The earth is constantly bombarded by fragments of comets and asteroids. Most of them completely burn up in the atmosphere, but some objects, especially those whose diameter is several meters or more, can reach the surface of the planet. It is the body that reach the surface is called a meteorite.
The project NELIOTA (Near-Earth object Impacts Lunar and Optical TrAnsients) was launched in February 2015 at the National Observatory of Athens with the assistance and funding from the European space Agency. A monitoring campaign that is conducted on a 1.2-meter modernized telescope at the Observatory of Kryoneri in Greece, with two high-speed cameras, was launched in March 2017. The aim of the project — tracking flares on the visible side of the moon when it is not illuminated by the Sun and their temperature that allows you to accumulate statistics on the frequency, mass and size of the meteorites falling on the moon, and to estimate the rate of fall of such objects on the Ground.

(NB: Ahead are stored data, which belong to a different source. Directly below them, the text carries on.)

(** * Dendron: the node model, the schema-file resolver and the file parser

    A shallow embedding of
    - [DNode] and [Note] (the node classes: constructor, [path], [addChild],
      [toRawProps]),
    - [FileParserUtils] ([parseSchemaFile], [parseSchemaVersion1]),
    - [getFileMeta] and [FileParser] ([toNode], [parse], [report]).

    JavaScript objects live in a heap and are named by their address, so that
    [parent]/[children] references, mutation through [addChild] and object
    identity are kept.  Exceptions are an outcome of the computation, and the
    state written before a [throw] stays written. *)

From Stdlib Require Import Ascii Lia.
From stdpp Require Import base option list strings gmap.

March 1, 2020 telescope NELIOTA recorded one hundredth the fall of the meteorite on the moon, thus, this outbreak was detected and in the Observatory SLIO (Sharjah Lunar Impact Observatory), which is the first such case. At the beginning of April 2020 project 150,4 hours observing time has been able to accumulate terabytes of 118.4 pictures and register 104 flash on the moon. The mass of meteorites that produced them, ranging from fractions of a gram to several kilograms, and dimensions from one to several tens of centimeters.